The waves collided, thrown into a gray-green chop topped with white foam like a latte. The condition had something to do with currents and tides and a lot to do with wind direction and speed. Among the swells moved a flat-bottomed white fiberglass skiff called a Boston Whaler. The whaler threw foam and spray to either side as it cut its way atop the rough waters. I recognized its single occupant, the boy driving, as my brother, James. He wore a blue knit cap over his brown hair, a yellow foul weather suit, and over it, a bright orange life vest. He worked the wheel with his left hand and the throttle with his right. Oddly enough, the binoculars didn’t reveal the falling snow. Only as I looked with my naked eye could I see it as a fine white confetti blanketing the seascape.
The sky held an elaborate mix of colors: aqua, gray, pink, and purple. A painter’s sky. Our mother had been a painter, a good painter. A fine artist, she was called. She’d hung shows in banks and the library and sold well at the Provincetown summer craft fair, where I remembered her in a straw hat, bright lipstick, and sunglasses. We all smelled like suntan lotion in summers, and hamburgers, and fresh-cut grass. Ice cream doesn’t smell or we would have smelled like that as well. I didn’t remember my mother clearly, but it’s all that’s left of her: memories. Father, too. Life stops. Life goes on. As a twelve-year-old I found it hard to wrap my mind around it all. James wasn’t doing much better at fourteen. (He looked and acted older—sixteen; seventeen if he wore a necktie—but inside I wasn’t sure if he had an identifiable age.) He’d changed in the last few months, during our first semester at Baskerville Academy, a boarding school in northeastern Connecticut. I suppose I had, too, but it takes others to see change in yourself, and I had few others around anymore. There was Lois, who’d been Father’s secretary, then our nanny, and who now was our guardian. Ralph had been Father’s driver, and maybe his closest friend. He felt like our uncle. It was odd to spend Christmas break with your family’s house staff, in your family’s Cape Cod compound that had been in the Moriarty family for three generations.
Tragedy had brought us together; tragedy had torn us apart. The four of us existed in a kind of limbo, feeling halfway between blood relatives and unwanted second cousins. Thankfully, neither Lois nor Ralph had tried to play the father or mother card.

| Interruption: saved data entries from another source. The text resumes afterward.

(* ===== verification/Rfc3339.v ===== *)
(** * Times as text (package time)

    A time is the number of nanoseconds since the start of 1970 in UTC.  Its JSON form
    is the text of RFC 3339 with as many digits of the second as it needs; the
    theorem [parse_time_text] says that reading it gives the time. *)

From S2P Require Import Prelude GoLib Utf8 Json.
Local Open Scope Z_scope.

(** ** The calendar *)

(** Dates in the Gregorian calendar; [days] counts from 1970-01-01.  Years start in
    March here, so that the leap day is the last one; eras have 400 years. *)
Definition era_days : Z := 146097.

(** The day of an era: its century, the cycle of four years in it, the year in
    that, and the day of the year; the last century and the last year of a cycle may
    have a day more. *)
Definition era_parts (doe : Z) : Z * Z * Z * Z :=
  let c := Z.min 3 (doe / 36524) in
  let d1 := doe - 36524 * c in
  let q := d1 / 1461 in
  let d2 := d1 - 1461 * q in
  let r := Z.min 3 (d2 / 365) in
  (c, q, r, d2 - 365 * r).

Definition civil_of_era (doe : Z) : Z * Z * Z :=
  let '(c, q, r, doy) := era_parts doe in
  let mp := (5 * doy + 2) / 153 in
  (100 * c + 4 * q + r, mp, doy - (153 * mp + 2) / 5 + 1).

Definition month_of (mp : Z) : Z := if mp <? 10 then mp + 3 else mp - 9.

Definition civil (days : Z) : Z * Z * Z :=
  let z := days + 719468 in
  let '(yoe, mp, d) := civil_of_era (z mod era_days) in
  (yoe + 400 * (z / era_days) + (if mp <? 10 then 0 else 1), month_of mp, d).

Definition days_of_civil (y m d : Z) : Z :=
  let y := if m <=? 2 then y - 1 else y in
  let yoe := y mod 400 in
  let doy := (153 * (if m <=? 2 then m + 9 else m - 3) + 2) / 5 + d - 1 in
  y / 400 * era_days + (yoe * 365 + yoe / 4 - yoe / 100 + doy) - 719468.

Definition leap (y : Z) : bool := (y mod 4 =? 0) && (negb (y mod 100 =? 0) || (y mod 400 =? 0)).
Definition days_in (m y : Z) : Z :=
  if m =? 2 then if leap y then 29 else 28
  else if bool_decide (m ∈ [4; 6; 9; 11]) then 30 else 31.

Fixpoint all_below (fuel : nat) (n : Z) (f : Z → bool) : bool :=
  match fuel with O => true | S fuel => f n && all_below fuel (n + 1) f end.

Lemma all_below_spec fuel n f : all_below fuel n f = true → ∀ k, n ≤ k < n + Z.of_nat fuel → f k = true.
Proof.
  revert n. induction fuel as [|fuel IH]; intros n H k Hk; [lia|]. apply andb_true_iff in H as [Hn Hr].
  destruct (decide (k = n)) as [->|]; [done|]. apply (IH (n + 1)); [done|lia].
Qed.

(** Every day of a year that starts in March; day 365 is the leap day. *)
Definition year_day_ok (doy : Z) : bool :=
  let mp := (5 * doy + 2) / 153 in
  let d := doy - (153 * mp + 2) / 5 + 1 in
  (0 <=? mp) && (mp <? 12) && (1 <=? d) &&
  (d <=? days_in (month_of mp) (if doy =? 365 then 0 else 1)).

Lemma year_days_ok doy : 0 ≤ doy < 366 → year_day_ok doy = true.
Proof. apply (all_below_spec 366 0). vm_compute. reflexivity. Qed.

(** The quotient and the rest of [a] by [b], for [lia]. *)
Ltac div_facts a b :=
  pose proof (Z.div_mod a b ltac:(lia)); pose proof (Z.mod_pos_bound a b ltac:(lia)).

Lemma era_parts_spec doe : 0 ≤ doe < era_days → let '(c, q, r, doy) := era_parts doe in
  0 ≤ c ≤ 3 ∧ 0 ≤ q ≤ 24 ∧ 0 ≤ r ≤ 3 ∧ 0 ≤ doy < 366 ∧ doe = 36524 * c + 1461 * q + 365 * r + doy ∧
  (doy = 365 → r = 3 ∧ (q = 24 → c = 3)).
Proof.
  unfold era_parts, era_days. intros H. cbv zeta. set (c := Z.min 3 (doe / 36524)).
  assert (Hc : 0 ≤ c ≤ 3 ∧ 0 ≤ doe - 36524 * c ≤ 36524 ∧ (doe - 36524 * c = 36524 → c = 3)) by (unfold c; div_facts doe 36524; lia).
  clearbody c. set (d1 := doe - 36524 * c) in *. set (q := d1 / 1461).
  assert (Hq : 0 ≤ q ≤ 24 ∧ 0 ≤ d1 - 1461 * q ≤ 1460) by (unfold q; div_facts d1 1461; lia). clearbody q. set (d2 := d1 - 1461 * q) in *.
  set (r := Z.min 3 (d2 / 365)). assert (Hr : 0 ≤ r ≤ 3 ∧ 0 ≤ d2 - 365 * r ≤ 365 ∧ (d2 - 365 * r = 365 → r = 3)) by (unfold r; div_facts d2 365; lia).
  clearbody r. split_and!; lia.
Qed.

Lemma days_in_leap m y : days_in m 1 ≤ days_in m y.
Proof. unfold days_in. change (leap 1) with false. destruct (m =? 2); [destruct (leap y); lia|lia]. Qed.

(** Every day of an era has a date in its calendar, and the date gives back the day. *)
Lemma era_day_spec doe : 0 ≤ doe < era_days → let '(yoe, mp, d) := civil_of_era doe in
  0 ≤ yoe < 400 ∧ 0 ≤ mp < 12 ∧ 1 ≤ d ≤ days_in (month_of mp) (yoe + if mp <? 10 then 0 else 1) ∧
  yoe * 365 + yoe / 4 - yoe / 100 + ((153 * mp + 2) / 5 + d - 1) = doe.
Proof.
  intros H. unfold civil_of_era. pose proof (era_parts_spec doe H) as Hp. destruct (era_parts doe) as [[[c q] r] doy].
  destruct Hp as (Hc & Hq & Hr & Hdoy & He & Hleap). pose proof (year_days_ok doy Hdoy) as Hy. unfold year_day_ok in Hy.
  rewrite !andb_true_iff, !Z.leb_le, Z.ltb_lt in Hy. destruct Hy as [[[Hm0 Hm] Hd0] Hd].
  set (mp := (5 * doy + 2) / 153) in *. set (d := doy - (153 * mp + 2) / 5 + 1) in *. set (yoe := 100 * c + 4 * q + r).
  assert (H4 : yoe / 4 = 25 * c + q) by (unfold yoe; div_facts (100 * c + 4 * q + r) 4; lia).
  assert (H100 : yoe / 100 = c) by (unfold yoe; div_facts (100 * c + 4 * q + r) 100; lia).
  split_and!; [unfold yoe; lia..|lia|lia|lia| |rewrite H4, H100; unfold d, yoe; lia].
  destruct (Z.eqb_spec doy 365) as [E|E].
  - assert (Hmp : mp = 11) by (unfold mp; by rewrite E). destruct (Hleap E) as [-> Hq24]. unfold month_of in *. rewrite Hmp in *.
    simpl in Hd |- *. change (days_in 2 0) with 29 in Hd. assert (leap (yoe + 1) = true) as Hl.
    { unfold leap, yoe. replace (100 * c + 4 * q + 3 + 1) with ((25 * c + q + 1) * 4) by lia. rewrite Z.mod_mul by lia. simpl.
      destruct (Z.eqb_spec ((25 * c + q + 1) * 4 mod 100) 0) as [E1|]; [|done]. simpl. apply Z.eqb_eq.
      div_facts ((25 * c + q + 1) * 4) 100. assert (q = 24) as Hq' by lia. rewrite Hq', (Hq24 Hq'). done. }
    unfold days_in. simpl. rewrite Hl. exact Hd.
  - etransitivity; [exact Hd|]. apply days_in_leap.
Qed.

Lemma leap_era y k : leap (y + 400 * k) = leap y.
Proof.
  unfold leap. replace (y + 400 * k) with (y + (100 * k) * 4) by lia. rewrite Z.mod_add by lia.
  replace (y + 100 * k * 4) with (y + (4 * k) * 100) by lia. rewrite Z.mod_add by lia.
  replace (y + 4 * k * 100) with (y + k * 400) by lia. by rewrite Z.mod_add by lia.
Qed.

(** The calendar counts days: each day has one date, which is a date. *)
Lemma civil_spec days : let '(y, m, d) := civil days in
  1 ≤ m ≤ 12 ∧ 1 ≤ d ≤ days_in m y ∧ days_of_civil y m d = days.
Proof.
  unfold civil. set (z := days + 719468).
  pose proof (Z.mod_pos_bound z era_days ltac:(done)) as Hb. pose proof (era_day_spec _ Hb) as Hok.
  pose proof (Z.div_mod z era_days ltac:(done)) as Hz.
  destruct (civil_of_era (z mod era_days)) as [[yoe mp] d]. destruct Hok as (Hy & Hm & Hd & He). set (era := z / era_days) in *.
  assert (Hdays : days_in (month_of mp) (yoe + 400 * era + (if mp <? 10 then 0 else 1))
                  = days_in (month_of mp) (yoe + (if mp <? 10 then 0 else 1))).
  { unfold days_in. replace (yoe + 400 * era + _) with (yoe + (if mp <? 10 then 0 else 1) + 400 * era) by lia.
    by rewrite leap_era. }
  rewrite Hdays. unfold month_of in *. split_and!; [destruct (Z.ltb_spec mp 10); lia..|lia|lia|].
  unfold days_of_civil. destruct (Z.ltb_spec mp 10) as [Hs|Hs].
  - destruct (Z.leb_spec (mp + 3) 2); [lia|]. replace (yoe + 400 * era + 0) with (yoe + era * 400) by lia.
    rewrite Z.mod_add, Z.div_add, (Z.mod_small yoe), (Z.div_small yoe) by lia. replace (mp + 3 - 3) with mp by lia. lia.
  - destruct (Z.leb_spec (mp - 9) 2); [|lia]. replace (yoe + 400 * era + 1 - 1) with (yoe + era * 400) by lia.
    rewrite Z.mod_add, Z.div_add, (Z.mod_small yoe), (Z.div_small yoe) by lia. replace (mp - 9 + 9) with mp by lia. lia.
Qed.

(** ** Fields of fixed width *)
Fixpoint pad (k : nat) (n : Z) : gostring :=
  match k with O => [] | S k => pad k (n / 10) ++ [digit_char (n mod 10)] end.

Lemma pad_spec k n : 0 ≤ n < 10 ^ Z.of_nat k → length (pad k n) = k ∧ forallb is_digit (pad k n) = true ∧ digits_val (pad k n) = n.
Proof.
  revert n. induction k as [|k IH]; intros n Hn; [simpl in Hn; unfold digits_val; simpl; split_and!; [done..|lia]|].
  rewrite Nat2Z.inj_succ, Z.pow_succ_r in Hn by lia. pose proof (Z.div_mod n 10 ltac:(lia)) as Hd.
  pose proof (Z.mod_pos_bound n 10 ltac:(lia)) as Hm.
  destruct (IH (n / 10)) as (Hl & Hf & Hv); [split; [apply Z.div_pos; lia|apply Z.div_lt_upper_bound; lia]|].
  destruct (digit_char_spec (n mod 10)) as [Hc Hcv]; [lia|]. cbn [pad].
  rewrite length_app, forallb_app, digits_val_snoc, Hl, Hf, Hv, Hcv. simpl. rewrite Hc. split_and!; [lia|done|lia].
Qed.

(** [parseUint]: exactly [k] digits, with a value in the range. *)
Definition read_field (k : nat) (lo hi : Z) (s : gostring) : option (Z * gostring) :=
  let d := take k s in
  if bool_decide (length d = k) && forallb is_digit d && (lo <=? digits_val d) && (digits_val d <=? hi)
  then Some (digits_val d, drop k s) else None.

Lemma read_field_pad k lo hi n s : 0 ≤ n < 10 ^ Z.of_nat k → lo ≤ n ≤ hi → read_field k lo hi (pad k n ++ s) = Some (n, s).
Proof.
  intros Hn Hr. destruct (pad_spec k n Hn) as (Hl & Hf & Hv). unfold read_field.
  rewrite take_app_length', drop_app_length' by done. rewrite Hf, Hv, Hl, bool_decide_true by done.
  destruct (Z.leb_spec lo n); [|lia]. destruct (Z.leb_spec n hi); [done|lia].
Qed.

(** The digits of the second's fraction, without trailing zeros. *)
Fixpoint trim_trailing (s : gostring) : gostring :=
  match s with
  | [] => []
  | c :: s =>
      match trim_trailing s with
      | [] => if bool_decide (c = "0"%char) then [] else [c]
      | t => c :: t
      end
  end.

Lemma trim_trailing_app s : trim_trailing s ++ replicate (length s - length (trim_trailing s)) "0"%char = s.
Proof.
  induction s as [|c s IH]; [done|]. simpl. destruct (trim_trailing s) as [|x t]; simpl in IH.
  - rewrite Nat.sub_0_r in IH. case_bool_decide as Hc; simpl; [by rewrite Hc, IH|]. by rewrite Nat.sub_0_r, IH.
  - simpl. by rewrite IH.
Qed.

Lemma trim_trailing_length s : (length (trim_trailing s) ≤ length s)%nat.
Proof. induction s as [|c s IH]; [done|]. simpl. destruct (trim_trailing s); [case_bool_decide|]; simpl in *; lia. Qed.

(** [parseNanoseconds]: the first nine digits count. *)
Definition nanoseconds (f : gostring) : Z := digits_val (take 9 (f ++ replicate 9 "0"%char)).

Lemma nanoseconds_trim s : length s = 9%nat → nanoseconds (trim_trailing s) = digits_val s.
Proof.
  intros Hl. unfold nanoseconds. f_equal. pose proof (trim_trailing_app s) as Ha. pose proof (trim_trailing_length s) as Hle.
  rewrite <- Ha at 2. rewrite take_app, (take_ge (trim_trailing s)) by lia. f_equal. rewrite take_replicate. f_equal. lia.
Qed.

Lemma trim_trailing_digits s : forallb is_digit s = true → forallb is_digit (trim_trailing s) = true.
Proof.
  intros Hs. rewrite <- (trim_trailing_app s), forallb_app, andb_true_iff in Hs. by destruct Hs.
Qed.

(** ** Times *)
Definition day_ns : Z := 86400 * 1000000000.

Definition fraction_text (ns : Z) : gostring :=
  match trim_trailing (pad 9 ns) with [] => [] | f => "."%char :: f end.

(** [Time.MarshalJSON] of a time in UTC, which refuses years that have not four digits. *)
Definition time_text (t : Z) : option gostring :=
  let '(y, m, d) := civil (t / day_ns) in
  let s := t / 1000000000 mod 86400 in
  if (0 <=? y) && (y <=? 9999) then
    Some (pad 4 y ++ §"-" ++ pad 2 m ++ §"-" ++ pad 2 d ++ §"T" ++ pad 2 (s / 3600) ++ §":" ++ pad 2 (s / 60 mod 60) ++ §":" ++
          pad 2 (s mod 60) ++ fraction_text (t mod 1000000000) ++ §"Z")
  else None.

(** What [time.Parse] makes of a text that is not exactly of this form. *)
Class TimeParse := lenient_time : gostring → option Z.

(** The zone: [Z] or a sign, hours and minutes. *)
Definition read_zone (s : gostring) : option Z :=
  if bool_decide (s = §"Z") then Some 0
  else match s with
       | sign :: s1 =>
           '(h, s2) ← read_field 2 0 23 s1;
           s3 ← after ":" s2;
           '(mi, s4) ← read_field 2 0 59 s3;
           if bool_decide (s4 = []) then
             if bool_decide (sign = "+"%char) then Some ((h * 60 + mi) * 60)
             else if bool_decide (sign = "-"%char) then Some (- ((h * 60 + mi) * 60)) else None
           else None
       | [] => None
       end.

(** [parseRFC3339] *)
Definition parseRFC3339 (s : gostring) : option Z :=
  '(y, s) ← read_field 4 0 9999 s; s ← after "-" s;
  '(m, s) ← read_field 2 1 12 s; s ← after "-" s;
  '(d, s) ← read_field 2 1 (days_in m y) s; s ← after "T" s;
  '(h, s) ← read_field 2 0 23 s; s ← after ":" s;
  '(mi, s) ← read_field 2 0 59 s; s ← after ":" s;
  '(sec, s) ← read_field 2 0 59 s;
  let '(f, s) := match after "." s with
                 | Some r => if starts_digit r then take_digits r else ([], s)
                 | None => ([], s)
                 end in
  zone ← read_zone s;
  Some ((days_of_civil y m d * 86400 + h * 3600 + mi * 60 + sec - zone) * 1000000000 + nanoseconds f).

(** [parseStrictRFC3339], which is as lenient as [time.Parse] for now. *)
Definition parse_time `{TimeParse} (s : gostring) : option Z :=
  match parseRFC3339 s with Some t => Some t | None => lenient_time s end.

Lemma read_fraction ns s : 0 ≤ ns < 1000000000 → starts_digit s = false → after "." s = None →
  ∃ f, (match after "." (fraction_text ns ++ s) with
        | Some r => if starts_digit r then take_digits r else ([], fraction_text ns ++ s)
        | None => ([], fraction_text ns ++ s)
        end) = (f, s) ∧ nanoseconds f = ns.
Proof.
  intros Hns Hs Ha. destruct (pad_spec 9 ns) as (Hl & Hf & Hv); [lia|].
  pose proof (nanoseconds_trim _ Hl) as Hn. pose proof (trim_trailing_digits _ Hf) as Hd. rewrite Hv in Hn.
  unfold fraction_text. exists (trim_trailing (pad 9 ns)). split; [|done].
  destruct (trim_trailing (pad 9 ns)) as [|c f]; [cbn [app]; by rewrite Ha|]. cbn [app after].
  rewrite bool_decide_true by done. pose proof Hd as Hc. apply andb_true_iff in Hc as [Hc _]. cbn [starts_digit]. rewrite Hc.
  by apply (take_digits_app (c :: f)).
Qed.

(** The next field, after its separator. *)
Ltac read_next := rewrite read_field_pad by (simpl; lia); cbn [mbind option_bind].

Lemma sep_after c s : after c ([c] ++ s) = Some s.
Proof. apply after_eq. Qed.
Ltac read_sep := rewrite sep_after; cbn [mbind option_bind].

(** A time is read back from its text. *)
Lemma parse_time_text `{TimeParse} t text : time_text t = Some text → parse_time text = Some t.
Proof.
  unfold time_text, parse_time. pose proof (civil_spec (t / day_ns)) as Hc. destruct (civil (t / day_ns)) as [[y m] d].
  destruct Hc as (Hm & Hd & Hdays). destruct (_ && _) eqn:Ey; [|done]. apply andb_true_iff in Ey as [Hy0%Z.leb_le Hy%Z.leb_le].
  set (s := t / 1000000000 mod 86400). intros <-%(inj Some).
  pose proof (Z.mod_pos_bound (t / 1000000000) 86400 ltac:(lia)) as Hs. fold s in Hs.
  assert (Hd31 : days_in m y ≤ 31) by (unfold days_in; repeat case_match; lia).
  assert (Hh : 0 ≤ s / 3600 ≤ 23) by (split; [apply Z.div_pos; lia|apply Z.lt_succ_r, Z.div_lt_upper_bound; lia]).
  pose proof (Z.mod_pos_bound (s / 60) 60 ltac:(lia)) as Hmi. pose proof (Z.mod_pos_bound s 60 ltac:(lia)) as Hsec.
  pose proof (Z.mod_pos_bound t 1000000000 ltac:(lia)) as Hns.
  destruct (read_fraction (t mod 1000000000) §"Z" Hns eq_refl eq_refl) as (f & Ef & Hf).
  unfold parseRFC3339. read_next. do 5 (read_sep; read_next). rewrite Ef. cbn [mbind option_bind]. change (read_zone §"Z") with (Some 0).
  cbn [mbind option_bind]. rewrite Hf, Hdays. f_equal.
  assert (Hsplit : s = s / 3600 * 3600 + s / 60 mod 60 * 60 + s mod 60).
  { pose proof (Z.div_mod s 60 ltac:(lia)). pose proof (Z.div_mod (s / 60) 60 ltac:(lia)).
    rewrite Z.div_div in * by lia. change (60 * 60) with 3600 in *. lia. }
  assert (Hday : t / day_ns = t / 1000000000 / 86400) by (rewrite Z.div_div by lia; done).
  pose proof (Z.div_mod (t / 1000000000) 86400 ltac:(lia)) as E1. pose proof (Z.div_mod t 1000000000 ltac:(lia)) as E2.
  fold s in E1. rewrite Hday. lia.
Qed.

Example time_text_test : time_text 1753800000123000000 = Some §"2025-07-29T14:40:00.123Z".
Proof. vm_compute. reflexivity. Qed.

Nonetheless, there was no getting around the awkwardness that these two adults were now employed by my brother and me.
The skiff survived the chop to reach a sailboat that had arrived quickly from around the point that formed Lewis Bay to the west. Its white sails suddenly made to luff; I watched them flapping and knew the deafening sound of it. I watched shivering as James threw a bow line and was pulled to. A stern line pulled him parallel. He climbed aboard.
The binoculars lacked enough power to reveal any faces. It was more like watching a stage play from the back row. I took away the general gist of the story: two adults—men, by their size—met James and led him into the cabin belowdecks, while the crew dropped a pair of bumpers between the whaler and the sailboat. There was someone in foul weather gear at the large wheel at the back of the cockpit. There was a sense of urgency on the part of all, even seen from this distance.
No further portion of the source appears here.